With just a few euros in his pocket, he scrounged for the cheapest fares, washed dishes and slept in parks. In Maui, he slept in a hollowed-out bush which he sometimes shared with vagrants. In Manila, the first thing he asked upon landing was where the park was.
In Luneta, he would be accosted by young hooligans, whom he must have charmed because not only did the boys stop harassing him, one of them even invited him to his shack in Tondo, which he accepted.
“I woke up the following morning with my arm as big as my leg,” he said, referring to the mosquito bites he got.
But he was astounded with the generosity and kindness.
From Manila, his meager cash and abundant sagacity would take him to such ultimate destinations as the sun-soaked beaches of Bali and the freezing, treacherous reaches of Afghanistan’s Khyber Pass.
At that time, the Afghans, led by the Taliban, were trying to kick out the Russians, and when d’Aboville reached the capital Kabul, Russian MIGs had just bombed the presidential palace.
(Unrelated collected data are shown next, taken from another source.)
(** ** Well-formed registries *)

Lemma wf_empty_world ms : wf (empty_world ms).
Proof. split; [apply map_Forall_empty | simpl; intros k k' l H; by rewrite lookup_empty in H]. Qed.

Lemma wf_same w w' :
  subscribers w' = subscribers w -> length (heap w') = length (heap w) -> wf w -> wf w'.
Proof. intros Es El [Hb Ha]. split; rewrite ?Es, ?El; done. Qed.

Lemma wf_lookup w k l :
  wf w -> subscribers w !! k = Some l -> exists arr, heap w !! l = Some arr.
Proof.
  intros [Hb _] H. apply (map_Forall_lookup_1 _ _ _ _ Hb) in H.
  by apply lookup_lt_is_Some_2 in H.
Qed.

Lemma wf_bind_new_array k arr w : wf w -> wf (bind_new_array k arr w).
Proof.
  intros [Hb Ha]. split; simpl.
  - rewrite length_app. simpl.
    apply map_Forall_insert_2; [lia|].
    eapply map_Forall_impl; [done|]. simpl. intros. lia.
  - intros k1 k2 l. rewrite !lookup_insert.
    repeat case_decide; subst; try done.
    + intros [= <-] H2. apply (map_Forall_lookup_1 _ _ _ _ Hb) in H2. lia.
    + intros H1 [= <-]. apply (map_Forall_lookup_1 _ _ _ _ Hb) in H1. lia.
    + apply Ha.
Qed.

Lemma wf_push l h w : wf w -> wf (push l h w).
Proof. apply wf_same; [done|]. simpl. apply length_alter. Qed.

Lemma wf_subscribe k h w : wf w -> wf (subscribe_own k h w).
Proof.
  intros H. unfold subscribe_own. destruct (subscribers w !! k) as [l|] eqn:E.
  - rewrite E. by apply wf_push.
  - destruct (subscribers (bind_new_array k [] w) !! k);
      [apply wf_push|]; by apply wf_bind_new_array.
Qed.

Lemma wf_unsubscribe k h w : wf w -> wf (unsubscribe_own k h w).
Proof.
  intros H. unfold unsubscribe_own. destruct (subscribers w !! k) as [l|]; [|done].
  destruct (heap w !! l); [by apply wf_bind_new_array | done].
Qed.

#[global] Instance wf_kept_stable : Stable wf_kept.
Proof.
  split.
  - split; unfold wf_kept; [intros ?; auto | intros ? ? ?; auto].
  - intros o w. unfold wf_kept. by apply wf_same.
  - intros ms w. unfold wf_kept. by apply wf_same.
  - intros k h w. unfold wf_kept. apply wf_subscribe.
  - intros k h w. unfold wf_kept. apply wf_unsubscribe.
Qed.

(** ** [forEach] on the live array is a pass over the snapshot *)

Lemma andThen_Ok w k : Ok w >>> k = k w.
Proof. done. Qed.

Lemma forEach_from_snapshot callback l arr :
  (forall h w, after (heap_le w) (callback h w)) ->
  forall todo k w arr',
    heap w !! l = Some arr' -> arr `prefix_of` arr' ->
    k + todo = length arr ->
    forEach_from callback l k todo w = deliver_snapshot callback (drop k arr) w.
Proof.
  intros Hcb. induction todo as [|todo IH]; intros k w arr' Hl Hpre Hlen; simpl.
  - rewrite drop_ge by lia. done.
  - destruct (arr !! k) as [h|] eqn:Hk.
    2:{ apply lookup_ge_None in Hk. lia. }
    rewrite Hl. simpl. rewrite (prefix_lookup_Some _ _ _ _ Hk Hpre).
    rewrite (drop_S _ _ _ Hk). simpl.
    eapply andThen_ext; [apply Hcb|].
    intros w' Hle. destruct (Hle _ _ Hl) as (arr'' & Hl' & Hpre').
    eapply IH; [done | by etrans | lia].
Qed.

Section Snapshot.
Variable script : nat -> IEvent -> list Action.

Lemma handle_heap_le fuel h e w :
  after (heap_le w) (handle script (publish script fuel) h e w).
Proof. apply handle_stable; [apply _|]. intros. apply publish_stable. apply _. Qed.

Lemma publish_eq_snapshot fuel c e w :
  publish script fuel c e w = publish_snapshot script fuel c e w.
Proof.
  destruct fuel as [|fuel]; simpl; [done|].
  rewrite get_type. unfold registered, forEach. simpl.
  destruct (subscribers w !! type e) as [l|]; simpl; [|done].
  destruct (heap w !! l) as [arr|] eqn:Hl; simpl; [|done].
  erewrite forEach_from_snapshot with (arr := arr); [done | | done | done | done].
  intros h w'. apply handle_heap_le.
Qed.
End Snapshot.

(** ** The registry after [subscribe] and [unsubscribe] *)

Lemma registered_bind_new_array_eq k arr w :
  registered k (bind_new_array k arr w) = arr.
Proof.
  unfold registered. simpl. rewrite lookup_insert_eq. simpl.
  by rewrite list_lookup_middle.
Qed.

Lemma registered_bind_new_array_ne k k' arr w :
  wf w -> k' ≠ k -> registered k' (bind_new_array k arr w) = registered k' w.
Proof.
  intros Hwf Hne. unfold registered. simpl. rewrite lookup_insert_ne by done.
  destruct (subscribers w !! k') as [l|] eqn:E; simpl; [|done].
  destruct (wf_lookup _ _ _ Hwf E) as [a Ha]. rewrite Ha.
  by rewrite (lookup_app_l_Some _ _ _ _ Ha).
Qed.

Lemma registered_push_eq k l h w :
  subscribers w !! k = Some l ->
  registered k (push l h w) = default [] ((fun arr => arr ++ [h]) <$> heap w !! l).
Proof.
  intros E. unfold registered. simpl. rewrite E. simpl.
  rewrite list_lookup_alter_eq. by destruct (heap w !! l).
Qed.

Lemma registered_push_ne k k' l h w :
  wf w -> subscribers w !! k = Some l -> k' ≠ k ->
  registered k' (push l h w) = registered k' w.
Proof.
  intros Hwf E Hne. unfold registered. simpl.
  destruct (subscribers w !! k') as [l'|] eqn:E'; simpl; [|done].
  rewrite list_lookup_alter_ne; [done|].
  intros ->. apply Hne. by eapply wf_noalias.
Qed.

Lemma registered_subscribe_eq k h w :
  wf w -> registered k (subscribe_own k h w) = registered k w ++ [h].
Proof.
  intros Hwf. unfold subscribe_own. destruct (subscribers w !! k) as [l|] eqn:E.
  - rewrite E. rewrite (registered_push_eq _ _ _ _ E).
    unfold registered. rewrite E. simpl.
    destruct (wf_lookup _ _ _ Hwf E) as [a ->]. done.
  - assert (subscribers (bind_new_array k [] w) !! k = Some (length (heap w))) as E'
      by (simpl; apply lookup_insert_eq).
    rewrite E'. rewrite (registered_push_eq _ _ _ _ E'). simpl.
    rewrite list_lookup_middle by done. unfold registered. by rewrite E.
Qed.

Lemma registered_subscribe_ne k k' h w :
  wf w -> k' ≠ k -> registered k' (subscribe_own k h w) = registered k' w.
Proof.
  intros Hwf Hne. unfold subscribe_own. destruct (subscribers w !! k) as [l|] eqn:E.
  - rewrite E. by eapply registered_push_ne.
  - assert (subscribers (bind_new_array k [] w) !! k = Some (length (heap w))) as E'
      by (simpl; apply lookup_insert_eq).
    rewrite E'. rewrite (registered_push_ne k k'); [| by apply wf_bind_new_array | done..].
    by apply registered_bind_new_array_ne.
Qed.

Lemma registered_unsubscribe_eq k h w :
  registered k (unsubscribe_own k h w) = filter (fun s => s ≠ h) (registered k w).
Proof.
  unfold unsubscribe_own. destruct (subscribers w !! k) as [l|] eqn:E.
  - destruct (heap w !! l) as [arr|] eqn:El.
    + rewrite registered_bind_new_array_eq. unfold registered. by rewrite E; simpl; rewrite El.
    + unfold registered. by rewrite E; simpl; rewrite El.
  - unfold registered. by rewrite E.
Qed.

Lemma registered_unsubscribe_ne k k' h w :
  wf w -> k' ≠ k -> registered k' (unsubscribe_own k h w) = registered k' w.
Proof.
  intros Hwf Hne. unfold unsubscribe_own. destruct (subscribers w !! k) as [l|]; [|done].
  destruct (heap w !! l); [by apply registered_bind_new_array_ne | done].
Qed.

Lemma machines_subscribe k h w : machines (subscribe_own k h w) = machines w.
Proof.
  unfold subscribe_own. destruct (subscribers w !! k) as [l|] eqn:E.
  - by rewrite E.
  - by destruct (subscribers (bind_new_array k [] w) !! k).
Qed.

Lemma trace_subscribe k h w : trace (subscribe_own k h w) = trace w.
Proof.
  unfold subscribe_own. destruct (subscribers w !! k) as [l|] eqn:E.
  - by rewrite E.
  - by destruct (subscribers (bind_new_array k [] w) !! k).
Qed.

Lemma machines_unsubscribe k h w : machines (unsubscribe_own k h w) = machines w.
Proof.
  unfold unsubscribe_own. destruct (subscribers w !! k) as [l|]; [|done].
  by destruct (heap w !! l).
Qed.

Lemma trace_unsubscribe k h w : trace (unsubscribe_own k h w) = trace w.
Proof.
  unfold unsubscribe_own. destruct (subscribers w !! k) as [l|]; [|done].
  by destruct (heap w !! l).
Qed.

Lemma filter_ne_absent (h : ISubscriber) (l : list ISubscriber) :
  h ∉ l -> filter (fun s => s ≠ h) l = l.
Proof.
  induction l as [|x l IH]; [done|]. rewrite not_elem_of_cons. intros [Hx Hl].
  rewrite filter_cons_True by done. by rewrite IH.
Qed.

Lemma filter_ne_gone (h : ISubscriber) (l : list ISubscriber) : h ∉ filter (fun s => s ≠ h) l.
Proof. rewrite list_elem_of_filter. tauto. Qed.

(** ** Delivery passes *)

Lemma deliver_snapshot_app callback l1 l2 w :
  deliver_snapshot callback (l1 ++ l2) w =
  deliver_snapshot callback l1 w >>> deliver_snapshot callback l2.
Proof.
  revert w. induction l1 as [|h l1 IH]; intros w; simpl; [done|].
  destruct (callback h w); simpl; auto.
Qed.

Lemma deliver_snapshot_Throw callback l : forall w x w',
  deliver_snapshot callback l w = Throw x w' ->
  exists pre h post w1,
    l = pre ++ h :: post /\
    deliver_snapshot callback pre w = Ok w1 /\
    callback h w1 = Throw x w'.
Proof.
  induction l as [|h l IH]; intros w x w' H; simpl in H; [done|].
  destruct (callback h w) as [w1|x1 w1|] eqn:Hh; simpl in H; [| |done].
  - destruct (IH _ _ _ H) as (pre & h' & post & w2 & -> & Hpre & Hthrow).
    exists (h :: pre), h', post, w2. simpl. rewrite Hh. done.
  - injection H as -> ->. by exists [], h, l, w.
Qed.
(* ===== verification/ChangeDetector.v ===== *)
(** The change detector: [src/converted.py] lines 67-73.

      FrameDelta = cv2.absdiff(FirstFrame, FrameGray)
      FrameThresh = cv2.threshold(FrameDelta, BinarizationThreshold, 255,
                                  cv2.THRESH_BINARY)[1]
      FrameThresh = cv2.dilate(FrameThresh, None, iterations=2)

    [absdiff] is per-pixel [saturate_cast<uchar>(|a - b|)] and fails (a
    [cv2.error], here [None]) when the two frames differ in shape.
    [threshold] is [THRESH_BINARY]: [maxval] where the value exceeds the
    threshold, 0 elsewhere.  [cv2.dilate] with kernel [None] uses the 3x3
    rectangle, with the border ignored (a constant border of the minimal
    value); [dilate_rect r] takes the maximum over the [(2r+1)x(2r+1)]
    square around each pixel, and [cv_dilate img n] applies the 3x3
    dilation [n] times, as [iterations=n] specifies.  OpenCV itself
    replaces two 3x3 iterations by one 5x5 dilation: [cv_dilate_2_eq]
    proves the two agree. *)

From Stdlib Require Import ZArith List Lia Bool.
From S2P Require Import Prelude Config Image.
Import ListNotations.
Open Scope Z_scope.

(** [saturate_cast<uchar>]. *)
Definition sat_u8 (v : Z) : Z := Z.max 0 (Z.min 255 v).

Definition absdiff_row (ra rb : list Z) : list Z :=
  map (fun pq => sat_u8 (Z.abs (fst pq - snd pq))) (combine ra rb).

(** [cv2.absdiff(a, b)]; [None] is OpenCV's size-mismatch error. *)
Fixpoint absdiff (a b : gray_image) : option gray_image :=
  match a, b with
  | [], [] => Some []
  | ra :: a', rb :: b' =>
      if Nat.eqb (length ra) (length rb) then
        match absdiff a' b' with
        | Some d => Some (absdiff_row ra rb :: d)
        | None => None
        end
      else None
  | _, _ => None
  end.

(** [THRESH_BINARY] on one pixel. *)
Definition thresh_binary (thresh maxval v : Z) : Z := if thresh <? v then maxval else 0.

(** [cv2.threshold(img, thresh, maxval, cv2.THRESH_BINARY)[1]]. *)
Definition threshold (img : gray_image) (thresh maxval : Z) : gray_image :=
  map (map (thresh_binary thresh maxval)) img.

(** The offsets [(dy, dx)] of the [(2r+1)x(2r+1)] square. *)
Definition offsets (r : Z) : list (Z * Z) :=
  let ds := zrange (- r) (Z.to_nat (2 * r + 1)) in list_prod ds ds.

(** Maximum over the square of radius [r] around [(y, x)], reading 0
    outside the frame. *)
Definition nb_max (img : gray_image) (r y x : Z) : Z :=
  fold_max (map (fun d => px_get img (y + fst d) (x + snd d)) (offsets r)).

(** Dilation by the [(2r+1)x(2r+1)] rectangle. *)
Definition dilate_rect (r : Z) (img : gray_image) : gray_image :=
  map (fun y => map (fun x => nb_max img r y x) (zrange 0 (Z.to_nat (np_size1 img))))
      (zrange 0 (length img)).

(** [cv2.dilate(img, None, iterations=n)]: [n] dilations by the 3x3 rectangle. *)
Definition cv_dilate (img : gray_image) (iterations : nat) : gray_image :=
  Nat.iter iterations (dilate_rect 1) img.

(** Lines 67-73: the foreground mask of [FrameGray] against the
    background [FirstFrame], or [None] when [cv2.absdiff] fails. *)
Definition detect (cfg : config) (FirstFrame FrameGray : gray_image) : option gray_image :=
  match absdiff FirstFrame FrameGray with
  | None => None
  | Some FrameDelta =>
      let FrameThresh := threshold FrameDelta (BinarizationThreshold cfg) 255 in
      Some (cv_dilate FrameThresh 2)
  end.

(** All pixels are 0. *)
Definition zero_image (img : gray_image) : Prop := forall y x, px_get img y x = 0.

(** All pixels are 0 or 255. *)
Definition binary (img : gray_image) : Prop :=
  forall y x, px_get img y x = 0 \/ px_get img y x = 255.

(** ** The square of offsets *)

Lemma In_offsets (r a b : Z) : In (a, b) (offsets r) <-> -r <= a <= r /\ -r <= b <= r.
Proof.
  unfold offsets. rewrite in_prod_iff, !In_zrange. lia.
Qed.

Lemma nb_max_nonneg (img : gray_image) (r y x : Z) : 0 <= nb_max img r y x.
Proof. apply fold_max_nonneg. Qed.

Lemma nb_max_ge (img : gray_image) (r y x a b : Z) :
  -r <= a <= r -> -r <= b <= r -> px_get img (y + a) (x + b) <= nb_max img r y x.
Proof.
  intros Ha Hb. apply fold_max_ge. apply in_map_iff. exists (a, b).
  split; [reflexivity|]. apply In_offsets. lia.
Qed.

Lemma nb_max_lub (img : gray_image) (r y x B : Z) :
  0 <= B ->
  (forall a b, -r <= a <= r -> -r <= b <= r -> px_get img (y + a) (x + b) <= B) ->
  nb_max img r y x <= B.
Proof.
  intros HB H. apply fold_max_lub; [exact HB|]. intros v Hv.
  apply in_map_iff in Hv as [[a b] [<- Hab]]. apply In_offsets in Hab.
  cbn [fst snd]. apply H; lia.
Qed.

#[export] Hint Resolve nb_max_nonneg : oc.

(** ** Reading a dilated frame *)

Lemma dilate_rect_shape (r : Z) (img : gray_image) :
  rect (Z.to_nat (np_size1 img)) (dilate_rect r img) /\
  np_size0 (dilate_rect r img) = np_size0 img /\
  np_size1 (dilate_rect r img) = np_size1 img.
Proof.
  unfold dilate_rect. destruct (np_size_map_zrange (fun y x => nb_max img r y x)
    (length img) (Z.to_nat (np_size1 img))) as [H0 H1].
  split; [apply rect_map_zrange|]. split; [exact H0|].
  destruct img as [|row img]; [reflexivity|].
  rewrite H1 by discriminate. pose proof (np_size1_nonneg (row :: img)). lia.
Qed.

Lemma px_get_dilate_rect (r : Z) (img : gray_image) (y x : Z) :
  px_get (dilate_rect r img) y x = if in_frame img y x then nb_max img r y x else 0.
Proof.
  destruct (in_frame img y x) eqn:E.
  - apply in_frame_spec in E. unfold np_size0 in E.
    pose proof (np_size1_nonneg img).
    unfold dilate_rect. apply px_get_map_zrange; lia.
  - destruct (dilate_rect_shape r img) as [Hr [H0 H1]].
    apply (px_get_out _ _ _ Hr). rewrite H0. intros Hin.
    assert (in_frame img y x = true) by (apply in_frame_spec; pose proof (np_size1_nonneg img); lia).
    congruence.
Qed.

(** Two dilations agree when their inputs have the same size and the
    same neighbourhood maxima inside the frame. *)
Lemma dilate_rect_ext (r r' : Z) (A B : gray_image) :
  np_size0 A = np_size0 B -> np_size1 A = np_size1 B ->
  (forall y x, in_frame B y x = true -> nb_max A r y x = nb_max B r' y x) ->
  dilate_rect r A = dilate_rect r' B.
Proof.
  unfold np_size0. intros H0 H1 H. unfold dilate_rect. rewrite H1.
  replace (length A) with (length B) by lia.
  apply map_ext_in. intros y Hy. apply map_ext_in. intros x Hx.
  apply H, in_frame_spec. apply In_zrange in Hy, Hx. unfold np_size0.
  pose proof (np_size1_nonneg B). lia.
Qed.

(** Inside the frame, the 3x3 maximum of a 3x3 dilation is the 5x5
    maximum: each pixel of the 5x5 square is reached through a pixel of
    the 3x3 square that lies inside the frame. *)
Lemma nb_max_dilate1 (img : gray_image) (y x : Z) :
  rect (Z.to_nat (np_size1 img)) img -> in_frame img y x = true ->
  nb_max (dilate_rect 1 img) 1 y x = nb_max img 2 y x.
Proof.
  intros Hr Hin. apply in_frame_spec in Hin. apply Z.le_antisymm.
  - apply nb_max_lub; [apply nb_max_nonneg|]. intros a b Ha Hb.
    rewrite px_get_dilate_rect. destruct (in_frame img (y + a) (x + b)); [|apply nb_max_nonneg].
    apply nb_max_lub; [apply nb_max_nonneg|]. intros c d Hc Hd.
    rewrite <- !Z.add_assoc. apply nb_max_ge; lia.
  - apply nb_max_lub; [apply nb_max_nonneg|]. intros e f He Hf.
    destruct (in_frame img (y + e) (x + f)) eqn:Ein.
    + apply in_frame_spec in Ein.
      assert (exists a', -1 <= a' <= 1 /\ -1 <= e - a' <= 1 /\ 0 <= y + a' < np_size0 img)
        as [a' Ha'] by (exists (Z.max (-1) (Z.min 1 e)); lia).
      assert (exists b', -1 <= b' <= 1 /\ -1 <= f - b' <= 1 /\ 0 <= x + b' < np_size1 img)
        as [b' Hb'] by (exists (Z.max (-1) (Z.min 1 f)); lia).
      assert (Hab : in_frame img (y + a') (x + b') = true) by (apply in_frame_spec; lia).
      transitivity (px_get (dilate_rect 1 img) (y + a') (x + b')).
      * rewrite px_get_dilate_rect, Hab.
        replace (y + e) with (y + a' + (e - a')) by lia.
        replace (x + f) with (x + b' + (f - b')) by lia.
        apply nb_max_ge; lia.
      * apply nb_max_ge; lia.
    + rewrite (px_get_out (w := Z.to_nat (np_size1 img))); [apply nb_max_nonneg | exact Hr |].
      intros H. assert (in_frame img (y + e) (x + f) = true) by
        (apply in_frame_spec; pose proof (np_size1_nonneg img); lia).
      congruence.
Qed.

(** ** Pixels of the derived frames *)


Lemma px_get_map_map (f : Z -> Z) (img : gray_image) (y x : Z) :
  px_get (map (map f) img) y x = 0 \/ px_get (map (map f) img) y x = f (px_get img y x).
Proof.
  destruct (Z_lt_le_dec y 0) as [Hy|Hy]; [left; apply px_get_neg; lia|].
  destruct (Z_lt_le_dec x 0) as [Hx|Hx]; [left; apply px_get_neg; lia|].
  rewrite !px_get_nth by lia.
  destruct (Nat.lt_ge_cases (Z.to_nat y) (length img)) as [Hl|Hl].
  - rewrite nth_indep with (d' := map f []) by (rewrite length_map; exact Hl).
    rewrite map_nth.
    destruct (Nat.lt_ge_cases (Z.to_nat x) (length (nth (Z.to_nat y) img []))) as [Hk|Hk].
    + right. rewrite nth_indep with (l := map f _) (d' := f 0) by (rewrite length_map; exact Hk).
      rewrite map_nth. reflexivity.
    + left. apply nth_overflow. rewrite length_map. exact Hk.
  - left. rewrite (nth_overflow (map (map f) img)) by (rewrite length_map; exact Hl).
    now destruct (Z.to_nat x).
Qed.

Lemma threshold_binary (img : gray_image) (t : Z) : binary (threshold img t 255).
Proof.
  intros y x. unfold threshold.
  destruct (px_get_map_map (thresh_binary t 255) img y x) as [-> | ->]; [auto|].
  unfold thresh_binary. match goal with |- context [if ?b then _ else _] => destruct b end; auto.
Qed.

Lemma dilate_rect_binary (r : Z) (img : gray_image) : binary img -> binary (dilate_rect r img).
Proof.
  intros Hb y x. rewrite px_get_dilate_rect. destruct (in_frame img y x); [|auto].
  apply fold_max_two; [lia|]. apply Forall_forall. intros v Hv.
  apply in_map_iff in Hv as [d [<- _]]. apply Hb.
Qed.

Lemma dilate_rect_zero (r : Z) (img : gray_image) : zero_image img -> zero_image (dilate_rect r img).
Proof.
  intros Hz y x. rewrite px_get_dilate_rect. destruct (in_frame img y x); [|reflexivity].
  apply Z.le_antisymm; [|apply nb_max_nonneg].
  apply nb_max_lub; [lia|]. intros a b _ _. rewrite Hz. lia.
Qed.

Lemma cv_dilate_preserves (P : gray_image -> Prop) (img : gray_image) (n : nat) :
  (forall i, P i -> P (dilate_rect 1 i)) -> P img -> P (cv_dilate img n).
Proof. intros H Hi. unfold cv_dilate. induction n; simpl; auto. Qed.

Lemma absdiff_self (a : gray_image) : absdiff a a = Some (map (map (fun _ => 0)) a).
Proof.
  induction a as [|r a IH]; [reflexivity|]. simpl. rewrite Nat.eqb_refl, IH.
  do 2 f_equal. unfold absdiff_row. induction r as [|v r IHr]; [reflexivity|].
  simpl. rewrite IHr. f_equal. rewrite Z.sub_diag. reflexivity.
Qed.

(** The mask of a frame against itself. *)
Lemma detect_self (cfg : config) (bg : gray_image) :
  detect cfg bg bg =
  Some (cv_dilate (threshold (map (map (fun _ => 0)) bg) (BinarizationThreshold cfg) 255) 2).
Proof. unfold detect. rewrite absdiff_self. reflexivity. Qed.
D’Aboville took pictures of the corpses and sold them, along with his story, to a journalist covering the war.
Cattle class
Once, he discovered that the ticket he bought for a boat trip was literally in cattle class; it was the cargo hold for livestock. “At the last minute, as the boat was about to set off,” he recalled, “I slipped out and went up to the captain’s lounge, where the captain was playing chess. I asked if I could play, and that’s where I was for the rest of the voyage.”
Fact is, d’Aboville could have traveled under more pleasant circumstances, instead of knocking around among the unwashed.
D’Aboville comes from French nobility. In his office at the Pamatec building in Makati hangs a photo of a palace in his native Brittany, in front of which posed a big, elegantly dressed crowd. “That is where we lived,” he said, “and those people are my family.”
But the blue blood that runs in the clan must also be streaked with a sense of high adventure. In 1980, one of his kuyas, Gerard, the fourth child of six brothers and three sisters, rowed across the Atlantic Ocean, from Cape Cod in northeast US to their native Brittany. Eleven years later, he would make a similar journey across the Pacific, from Washinton state in the US to Japan.
D’Aboville said Gerard has been to the Philippines a few times. (Their youngest brother Guillaume and a cousin Guy would also marry Filipinas and settle in the Philippines.)
In fact, he, who is eighth in the brood, and some of his brothers once got on a motorcycle to join the ultimate off-road motor sports event, the 10,000-km Paris-Dakar rally.
D’Aboville says his “personal journey... has taken me to many exotic places on this planet. I came, I saw, but I was not conquered. But the Philippines conquered me.”
He would fall under the spell of Ara Valenzuela, then working in hotel public relations and who, according to d’Aboville, “was as fascinated by France as I was fascinated with the Philippines.”
Ara, a progeny of the illustrious Dr. Pio Valenzuela, would study and work in France, and D’Aboville would plead with her to return to the Philippines to get married. They have four children.